David Drayton and his son Billy are trapped at a supermarket along with other inhabitants of their small town when the mist rolls in, bringing with it a succession of horrors and deaths. They can see only a few inches outside the supermarket, naturally all the phones and radios are also dead. As the deaths continue, some survivors turn to religion led by local eccentric Mrs. Carmody and begin to turn on the others.
The Mist is an adaptation of a Stephen King novella. Thomas Jane plays David Drayton, a small town father and artist who is first seen painting an illustration of The Gunslinger. The film is full of biblical themes such as the Revelations end-of-days prophecies, also several of the ten plagues make cameo appearances. It's intense, claustrophobic, gory and shocking, which are all good things. However I thought the ending, which differs from the novella and draws on Job, was painful and perhaps unnecessary (I also think this about Job.)
In early scenes there's a lot of melodrama and hamming, although acting improves a great deal as the movie becomes more intense and the tone darkens. The exception is Marcia Gay Harden, playing the religious and possibly mad Mrs. Carmody, who is convincing and mesmerizing from start to finish.
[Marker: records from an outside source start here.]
(* ===== verification/TimSortStack.v ===== *)
(** * Array sorts: the pending-run stack

    The runs waiting to be merged, as the [st] array holds them: MergeAt
    merges two neighbours, MergeCollapse restores the length invariant after a
    push, MergeForceCollapse leaves one run.  The length invariant bounds the
    stack well below the 85 entries allocated for it. *)

From stdpp Require Import sorting.
From S2P Require Import Prelude F64 Arrays StableMerge TimSort TimSortSpec TimSortMerge TimSortHigh.

Open Scope arr_scope.

(** ** The stack as a list of run lengths, bottom first *)

Definition sumz (l : list Z) : Z := foldr Z.add 0 l.

Lemma sumz_app l1 l2 : sumz (l1 ++ l2) = sumz l1 + sumz l2.
Proof. induction l1; simpl; [done|]. unfold sumz in *. lia. Qed.

(** [st] holds the stack [ls]: the size, then each run's base and length. *)
Definition rep (st ls : list Z) : Prop :=
  length st = 172%nat ∧ (length ls <= 85)%nat ∧ st !! 1%nat = Some (len ls) ∧
  ∀ i, (i < length ls)%nat → st !! (2 + 2 * i)%nat = Some (sumz (take i ls)) ∧ st !! (3 + 2 * i)%nat = ls !! i.

Lemma rep_same st st' ls : rep st ls → st_same st st' → rep st' ls.
Proof.
  intros (HL & Hn & H1 & Hi) (_ & HL' & Hs). split_and!; [lia|done|rewrite Hs by lia; done|].
  intros i Hlt. rewrite !Hs by lia. auto.
Qed.

Lemma RunBase_nat i : RunBase (Z.of_nat i) = Z.of_nat (2 + 2 * i).
Proof. unfold RunBase, kStRuns. rewrite Z.shiftl_mul_pow2; lia. Qed.
Lemma RunLength_nat i : RunLength (Z.of_nat i) = Z.of_nat (3 + 2 * i).
Proof. unfold RunLength, kStRuns. rewrite Z.shiftl_mul_pow2; lia. Qed.

(** Lookups in an updated [st] at positions [lia] tells apart. *)
Ltac look := repeat first
  [ rewrite list_lookup_insert_eq by (rewrite ?length_insert; lia)
  | rewrite list_lookup_insert_ne by lia ].

Lemma rep_collapse1 st l1 a b :
  rep st (l1 ++ [a; b]) → rep (<[1%nat := len l1 + 2 - 1]> (<[(3 + 2 * length l1)%nat := a + b]> st)) (l1 ++ [a + b]).
Proof.
  intros (HL & Hn & H1 & Hi). rewrite length_app in *. simpl in Hn.
  split_and!; [by rewrite !length_insert|rewrite length_app; simpl; lia|look; f_equal; rewrite length_app; simpl; lia|].
  intros i Hlt. rewrite length_app in Hlt. simpl in Hlt. specialize (Hi i ltac:(simpl; lia)) as [Hb Hl].
  rewrite take_app_le in Hb |- * by lia. destruct (decide (i = length l1)) as [->|].
  - look. by rewrite list_lookup_middle.
  - look. rewrite lookup_app_l in Hl |- * by lia. done.
Qed.

Lemma rep_collapse2 st l1 a b x :
  rep st (l1 ++ [a; b; x]) →
  rep (<[1%nat := len l1 + 3 - 1]> (<[(3 + 2 * (length l1 + 1))%nat := x]>
        (<[(2 + 2 * (length l1 + 1))%nat := sumz l1 + a + b]> (<[(3 + 2 * length l1)%nat := a + b]> st)))) (l1 ++ [a + b; x]).
Proof.
  intros (HL & Hn & H1 & Hi). rewrite length_app in *. simpl in Hn.
  split_and!; [by rewrite !length_insert|rewrite length_app; simpl; lia|look; f_equal; rewrite length_app; simpl; lia|].
  intros i Hlt. rewrite length_app in Hlt. simpl in Hlt.
  destruct (decide (i = (length l1 + 1)%nat)) as [->|].
  - look. rewrite take_app_ge, lookup_app_r by lia. rewrite Nat.add_comm, Nat.add_sub. simpl. rewrite sumz_app. simpl. split; f_equal; lia.
  - specialize (Hi i ltac:(simpl; lia)) as [Hb Hl]. rewrite take_app_le in Hb |- * by lia. destruct (decide (i = length l1)) as [->|].
    + look. by rewrite list_lookup_middle.
    + look. rewrite lookup_app_l in Hl |- * by lia. done.
Qed.

(** The invariant of the whole stack, top first: the runs grow downwards, each
    longer than the two above it together. *)
Fixpoint run_inv (T : list Z) : Prop :=
  match T with
  | [] => True
  | x :: r => run_inv r ∧ match r with [] => True | y :: r' => x < y ∧ match r' with [] => True | z :: _ => x + y < z end end
  end.

Lemma run_inv_drop k T : run_inv T → run_inv (drop k T).
Proof. revert k. induction T as [|x T IH]; intros [|k]; simpl; auto. intros [HT _]. auto. Qed.

Lemma sumz_nonneg T : Forall (λ x, 1 <= x) T → 0 <= sumz T.
Proof. induction 1; simpl; unfold sumz in *; lia. Qed.

(** Lengths at least double every other run. *)
Lemma run_inv_growth k x r m : length r = k → run_inv (x :: r) → Forall (λ x, 1 <= x) r → 0 < m <= x →
  m * 2 ^ (len r / 2) <= sumz (x :: r).
Proof.
  revert x r m. induction (lt_wf k) as [k _ IH]. intros x r m Hk Hinv HF Hm.
  destruct r as [|y [|z r]]; [change (m * 1 <= x + 0); lia| |].
  - apply Forall_cons in HF as [Hy _]. change (m * 1 <= x + (y + 0)). lia.
  - apply Forall_cons in HF as [Hy HF]. apply Forall_cons in HF as [Hz HF]. destruct Hinv as [[Hr Hyz] (Hxy & Hxyz)].
    specialize (IH (length r) ltac:(simpl in Hk; lia) z r (2 * m) eq_refl Hr HF ltac:(lia)).
    replace (len (y :: z :: r) / 2) with (len r / 2 + 1).
    2: { cbn [length]. rewrite <- Z.div_add by lia. f_equal. lia. }
    rewrite Z.pow_add_r by (try apply Z.div_pos; lia). change (sumz (x :: y :: z :: r)) with (x + (y + sumz (z :: r))). lia.
Qed.

Lemma run_inv_bound T : run_inv T → Forall (λ x, 1 <= x) T → sumz T < 2 ^ 31 → (length T <= 62)%nat.
Proof.
  intros Hinv HF HS. destruct T as [|x r]; [simpl; lia|]. apply Forall_cons in HF as [Hx HF].
  pose proof (run_inv_growth (length r) x r 1 eq_refl Hinv HF ltac:(lia)) as HG.
  destruct (Z.le_gt_cases 31 (len r / 2)) as [Hbig|Hsmall].
  - pose proof (Z.pow_le_mono_r 2 31 (len r / 2) ltac:(lia) Hbig). lia.
  - pose proof (Z.mul_succ_div_gt (len r) 2 ltac:(lia)). cbn [length]. lia.
Qed.

Section stack.
Context {elem ctx : Type} `{Inhabited elem}.
Context (sort_compare : elem → elem → ctx → num * ctx) (sort_threw : ctx → bool) (lt : elem → elem → bool).

Notation mem := (mem (elem:=elem) (ctx:=ctx)).
Notation consistent := (consistent sort_compare sort_threw lt).
Notation throws := (throws sort_compare sort_threw).
Notation reorders := (reorders sort_compare sort_threw lt).

(** Reads and writes of the stack. *)
Lemma wp_get_size ls (Q : Z → mem → Prop) R s : rep (m_st s) ls → Q (len ls) s → wp (st_get kStRunsSize) Q R s.
Proof. intros (_ & _ & H1 & _) HQ. eapply wp_st_get; [|exact HQ]. change kStRunsSize with (Z.of_nat 1). by rewrite aget_nat. Qed.

Lemma wp_get_length ls i k x (Q : Z → mem → Prop) R s :
  rep (m_st s) ls → k = Z.of_nat i → ls !! i = Some x → Q x s → wp (st_get (RunLength k)) Q R s.
Proof.
  intros (_ & _ & _ & Hi) -> Hx HQ. eapply wp_st_get; [|exact HQ]. rewrite RunLength_nat, aget_nat.
  destruct (Hi i) as [_ ->]; [by eapply lookup_lt_Some|done].
Qed.

Lemma wp_get_base ls i k (Q : Z → mem → Prop) R s :
  rep (m_st s) ls → k = Z.of_nat i → (i < length ls)%nat → Q (sumz (take i ls)) s → wp (st_get (RunBase k)) Q R s.
Proof.
  intros (_ & _ & _ & Hi) -> Hx HQ. eapply wp_st_get; [|exact HQ]. rewrite RunBase_nat, aget_nat. by destruct (Hi i) as [-> _].
Qed.

Lemma wp_set_nat k i x (Q : unit → mem → Prop) R w t st c :
  k = Z.of_nat i → (i < length st)%nat → Q tt (mkMem w t (<[i := x]> st) c) → wp (st_set k x) Q R (mkMem w t st c).
Proof. intros -> Hi HQ. eapply wp_st_set; [by apply aset_nat|done]. Qed.

Lemma wp_PushRun ls x (Q R : Z → mem → Prop) w t st c :
  rep st ls → (length ls < 85)%nat →
  (∀ st', rep st' (ls ++ [x]) → Q kSuccess (mkMem w t st' c)) →
  wp (PushRun (sumz ls) x) Q R (mkMem w t st c).
Proof.
  intros Hr Hn HQ. destruct (Hr) as (HL & _ & H1 & Hi). apply wp_fn, wp_bind, (wp_get_size ls); [done|].
  apply wp_bind, (wp_set_nat _ (2 + 2 * length ls)); [apply RunBase_nat|lia|].
  apply wp_bind, (wp_set_nat _ (3 + 2 * length ls)); [apply RunLength_nat|rewrite length_insert; lia|].
  apply wp_bind, (wp_set_nat _ 1); [done|rewrite !length_insert; lia|]. apply wp_return, HQ.
  split_and!; [by rewrite !length_insert|rewrite length_app; simpl; lia|look; f_equal; rewrite length_app; simpl; lia|].
  intros i Hlt. rewrite length_app in Hlt. simpl in Hlt. destruct (decide (i = length ls)) as [->|].
  - look. rewrite take_app_length, list_lookup_middle by done. done.
  - look. rewrite take_app_le, lookup_app_l by lia. apply Hi. lia.
Qed.

(** The updates of the stack that open MergeAt. *)
Lemma wp_merge_stack l1 a b l2 k (K : MM Z) (Q : Z → mem → Prop) R w t st c :
  rep st (l1 ++ a :: b :: l2) → (length l2 <= 1)%nat → k = len l1 →
  (∀ st', rep st' (l1 ++ (a + b) :: l2) → wp K Q R (mkMem w t st' c)) →
  wp (st_set (RunLength k) (a + b) ;;;
      (if k =? len (l1 ++ a :: b :: l2) - 3 then
         runBase <- st_get (RunBase (k + 2)) ;;
         length <- st_get (RunLength (k + 2)) ;;
         st_set (RunBase (k + 1)) runBase ;;;
         st_set (RunLength (k + 1)) length
       else mret tt) ;;;
      st_set kStRunsSize (len (l1 ++ a :: b :: l2) - 1) ;;;
      K) Q R (mkMem w t st c).
Proof.
  intros Hr Hl2 -> HQ. destruct (Hr) as (HL & Hn & _). rewrite length_app in Hn. simpl in Hn.
  apply wp_bind, (wp_set_nat _ (3 + 2 * length l1)); [apply RunLength_nat|lia|].
  set (st1 := <[(3 + 2 * length l1)%nat := a + b]> st). assert (HL1 : length st1 = 172%nat) by (subst st1; by rewrite length_insert).
  destruct l2 as [|x [|? ?]]; [| |simpl in *; lia].
  - destruct (Z.eqb_spec (len l1) (len (l1 ++ [a; b]) - 3)); [rewrite length_app in *; simpl in *; lia|]. apply wp_bind, wp_mret.
    apply wp_bind, (wp_set_nat _ 1); [done|lia|]. apply HQ. rewrite length_app. simpl.
    replace (Z.of_nat (length l1 + 2) - 1) with (len l1 + 2 - 1) by lia. by apply rep_collapse1.
  - destruct (Z.eqb_spec (len l1) (len (l1 ++ [a; b; x]) - 3)); [|rewrite length_app in *; simpl in *; lia].
    destruct (Hr) as (_ & _ & _ & Hi). destruct (Hi (length l1 + 2)%nat) as [Hb Hx]; [rewrite length_app; simpl; lia|].
    rewrite take_app_ge, lookup_app_r in * by lia. replace (length l1 + 2 - length l1)%nat with 2%nat in * by lia.
    simpl in Hx. rewrite sumz_app in Hb. simpl in Hb.
    apply wp_bind, wp_bind. eapply (wp_st_get _ (sumz l1 + (a + (b + 0)))).
    { cbn [m_st]. replace (len l1 + 2) with (Z.of_nat (length l1 + 2)) by lia. rewrite RunBase_nat, aget_nat. subst st1. look. done. }
    apply wp_bind. eapply (wp_st_get _ x).
    { cbn [m_st]. replace (len l1 + 2) with (Z.of_nat (length l1 + 2)) by lia. rewrite RunLength_nat, aget_nat. subst st1. look. done. }
    replace (len l1 + 1) with (Z.of_nat (length l1 + 1)) by lia.
    apply wp_bind, (wp_set_nat _ (2 + 2 * (length l1 + 1))); [apply RunBase_nat|lia|].
    apply (wp_set_nat _ (3 + 2 * (length l1 + 1))); [apply RunLength_nat|rewrite length_insert; lia|].
    apply wp_bind, (wp_set_nat _ 1); [done|rewrite !length_insert; lia|]. apply HQ. rewrite length_app. simpl.
    replace (Z.of_nat (length l1 + 3) - 1) with (len l1 + 3 - 1) by lia.
    replace (sumz l1 + (a + (b + 0))) with (sumz l1 + a + b) by lia. by apply rep_collapse2.
Qed.

(** ** Merging two neighbours *)

Definition lengths (rs : list (list elem)) : list Z := (λ l, len l) <$> rs.

Lemma lengths_app r1 r2 : lengths (r1 ++ r2) = lengths r1 ++ lengths r2.
Proof. apply fmap_app. Qed.
Lemma lengths_length rs : length (lengths rs) = length rs.
Proof. apply length_fmap. Qed.
Lemma sumz_lengths rs : sumz (lengths rs) = len (concat rs).
Proof. induction rs as [|r rs IH]; simpl; [done|]. rewrite length_app. unfold sumz in *. simpl. lia. Qed.

(** A run: never empty, sorted when the comparator is consistent. *)
Definition run (r : list elem) : Prop := r ≠ [] ∧ (consistent → sorted lt r).

(** What trimming two runs at each other's ends leaves to merge. *)
Lemma trim_A A1 A2 B b : consistent → sorted lt B → B = b :: tail B → splits lt b false A1 A2 →
  merge lt (A1 ++ A2) B = A1 ++ merge lt A2 B ∧ (∀ a, a ∈ A2 → lt b a = true).
Proof.
  intros C SB EB [H1 H2]. split.
  - apply merge_app_l. intros a b' Ha Hb. specialize (H1 a Ha). unfold below in H1. apply negb_true_iff in H1.
    apply (le_trans lt (proj1 C) a b b'); [done|]. rewrite EB in *. by eapply (elem_of_le sort_compare sort_threw lt (tail B)).
  - intros a Ha. specialize (H2 a Ha). unfold below in H2. by apply negb_false_iff in H2.
Qed.

Lemma trim_B A B1 B2 l a : consistent → sorted lt A → A = l ++ [a] → splits lt a true B1 B2 →
  merge lt A (B1 ++ B2) = merge lt A B1 ++ B2 ∧ (∀ b, b ∈ B1 → lt b a = true).
Proof.
  intros C SA EA [H1 H2]. split; [|done]. apply merge_snoc_r. intros a' b Ha Hb. rewrite EA in *.
  apply (le_trans lt (proj1 C) a' a b); [|by apply H2]. by eapply (elem_of_last_le sort_compare sort_threw lt l).
Qed.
This is not a simple horror-entertainment movie, particularly given the ending which left me feeling unsettled. There's a lot of cynical religion-bashing and you might think this was the point. However in a short, unexplained scene Mrs. Carmody faces her death but is spared. When Drayton tries to convince the employees of his hunch about danger, they argue against it from a position of rationality. Jumping to conclusions and misplaced conviction is the common thread: the survivors who accept Mrs. Carmody's prophecies, Drayton's ill-fated decision to venture out to the pharmacist which leaves several of his party dead, or his final, terrible choice, Amanda's belief that people are basically good and won't turn to human sacrifice within hours of the siege.
Certainty is the killer whether religious or rational - you can only see a few inches in front of your face, so however sure you feel in your convictions, you can still be wrong, and knowing the limits of your own knowledge is what might have saved you.